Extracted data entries
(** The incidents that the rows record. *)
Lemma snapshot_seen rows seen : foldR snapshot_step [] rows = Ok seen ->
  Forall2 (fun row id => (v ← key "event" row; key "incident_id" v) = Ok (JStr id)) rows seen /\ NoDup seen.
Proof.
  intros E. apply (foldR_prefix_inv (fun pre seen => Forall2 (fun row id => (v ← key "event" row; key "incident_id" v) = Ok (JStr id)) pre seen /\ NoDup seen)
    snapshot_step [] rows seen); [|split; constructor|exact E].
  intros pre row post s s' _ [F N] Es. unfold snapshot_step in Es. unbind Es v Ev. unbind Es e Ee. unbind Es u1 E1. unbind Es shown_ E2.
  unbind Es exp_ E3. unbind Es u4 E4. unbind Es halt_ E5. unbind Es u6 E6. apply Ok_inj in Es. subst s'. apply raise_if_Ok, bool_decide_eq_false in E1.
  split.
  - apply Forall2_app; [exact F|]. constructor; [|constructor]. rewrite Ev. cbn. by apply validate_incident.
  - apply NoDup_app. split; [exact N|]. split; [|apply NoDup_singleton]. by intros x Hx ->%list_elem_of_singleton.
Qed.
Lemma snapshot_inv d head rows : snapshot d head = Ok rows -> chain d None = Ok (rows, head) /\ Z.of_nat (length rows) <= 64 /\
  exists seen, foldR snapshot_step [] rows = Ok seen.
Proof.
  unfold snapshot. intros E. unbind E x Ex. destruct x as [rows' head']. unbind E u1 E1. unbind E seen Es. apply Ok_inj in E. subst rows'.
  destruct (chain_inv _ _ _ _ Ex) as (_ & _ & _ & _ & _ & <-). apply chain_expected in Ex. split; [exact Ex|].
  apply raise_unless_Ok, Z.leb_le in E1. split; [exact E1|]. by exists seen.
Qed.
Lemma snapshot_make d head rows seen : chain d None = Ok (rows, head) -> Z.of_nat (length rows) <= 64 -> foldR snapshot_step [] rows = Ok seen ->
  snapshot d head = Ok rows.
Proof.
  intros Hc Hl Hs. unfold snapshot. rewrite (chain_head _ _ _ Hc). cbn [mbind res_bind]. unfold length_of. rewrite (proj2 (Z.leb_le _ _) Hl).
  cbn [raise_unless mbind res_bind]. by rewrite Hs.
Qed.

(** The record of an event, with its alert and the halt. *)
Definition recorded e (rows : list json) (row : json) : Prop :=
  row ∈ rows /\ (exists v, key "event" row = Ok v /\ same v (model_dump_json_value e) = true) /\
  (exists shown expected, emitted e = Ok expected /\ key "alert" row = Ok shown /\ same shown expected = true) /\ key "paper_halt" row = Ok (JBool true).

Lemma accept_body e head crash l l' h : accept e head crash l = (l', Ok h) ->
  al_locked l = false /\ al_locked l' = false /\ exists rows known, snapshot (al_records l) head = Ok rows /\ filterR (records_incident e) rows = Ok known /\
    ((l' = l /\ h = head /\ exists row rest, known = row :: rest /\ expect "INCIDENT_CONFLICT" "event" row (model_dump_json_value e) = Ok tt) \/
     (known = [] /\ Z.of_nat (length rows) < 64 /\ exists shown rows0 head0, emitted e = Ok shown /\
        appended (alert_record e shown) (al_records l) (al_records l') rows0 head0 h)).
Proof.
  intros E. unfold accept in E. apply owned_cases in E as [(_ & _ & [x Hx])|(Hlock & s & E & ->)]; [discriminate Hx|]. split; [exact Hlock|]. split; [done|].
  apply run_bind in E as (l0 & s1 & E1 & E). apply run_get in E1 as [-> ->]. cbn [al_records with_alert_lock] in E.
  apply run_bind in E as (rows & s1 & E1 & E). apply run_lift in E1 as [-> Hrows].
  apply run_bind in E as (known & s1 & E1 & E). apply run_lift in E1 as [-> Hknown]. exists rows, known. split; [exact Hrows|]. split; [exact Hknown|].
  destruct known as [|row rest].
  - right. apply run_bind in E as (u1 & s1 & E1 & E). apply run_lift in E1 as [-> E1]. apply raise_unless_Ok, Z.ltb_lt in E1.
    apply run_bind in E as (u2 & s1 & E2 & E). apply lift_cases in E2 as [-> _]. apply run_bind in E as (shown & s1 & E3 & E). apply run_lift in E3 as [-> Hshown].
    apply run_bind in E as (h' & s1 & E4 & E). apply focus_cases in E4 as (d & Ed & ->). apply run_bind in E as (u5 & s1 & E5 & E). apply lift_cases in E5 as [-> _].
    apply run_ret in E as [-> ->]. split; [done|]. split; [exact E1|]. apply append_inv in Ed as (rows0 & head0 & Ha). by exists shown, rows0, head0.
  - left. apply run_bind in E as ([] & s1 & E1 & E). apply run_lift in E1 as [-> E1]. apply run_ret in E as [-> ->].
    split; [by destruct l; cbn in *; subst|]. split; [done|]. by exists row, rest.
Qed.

#### Task:
Looking at the entries above, can you reproduce exactly the lines from the one that holds "Lemma accept_body e" through the one that holds "apply run_bind in E as (u2", and only those?

#### Expected answer:
Lemma accept_body e head crash l l' h : accept e head crash l = (l', Ok h) ->
  al_locked l = false /\ al_locked l' = false /\ exists rows known, snapshot (al_records l) head = Ok rows /\ filterR (records_incident e) rows = Ok known /\
    ((l' = l /\ h = head /\ exists row rest, known = row :: rest /\ expect "INCIDENT_CONFLICT" "event" row (model_dump_json_value e) = Ok tt) \/
     (known = [] /\ Z.of_nat (length rows) < 64 /\ exists shown rows0 head0, emitted e = Ok shown /\
        appended (alert_record e shown) (al_records l) (al_records l') rows0 head0 h)).
Proof.
  intros E. unfold accept in E. apply owned_cases in E as [(_ & _ & [x Hx])|(Hlock & s & E & ->)]; [discriminate Hx|]. split; [exact Hlock|]. split; [done|].
  apply run_bind in E as (l0 & s1 & E1 & E). apply run_get in E1 as [-> ->]. cbn [al_records with_alert_lock] in E.
  apply run_bind in E as (rows & s1 & E1 & E). apply run_lift in E1 as [-> Hrows].
  apply run_bind in E as (known & s1 & E1 & E). apply run_lift in E1 as [-> Hknown]. exists rows, known. split; [exact Hrows|]. split; [exact Hknown|].
  destruct known as [|row rest].
  - right. apply run_bind in E as (u1 & s1 & E1 & E). apply run_lift in E1 as [-> E1]. apply raise_unless_Ok, Z.ltb_lt in E1.
    apply run_bind in E as (u2 & s1 & E2 & E). apply lift_cases in E2 as [-> _]. apply run_bind in E as (shown & s1 & E3 & E). apply run_lift in E3 as [-> Hshown].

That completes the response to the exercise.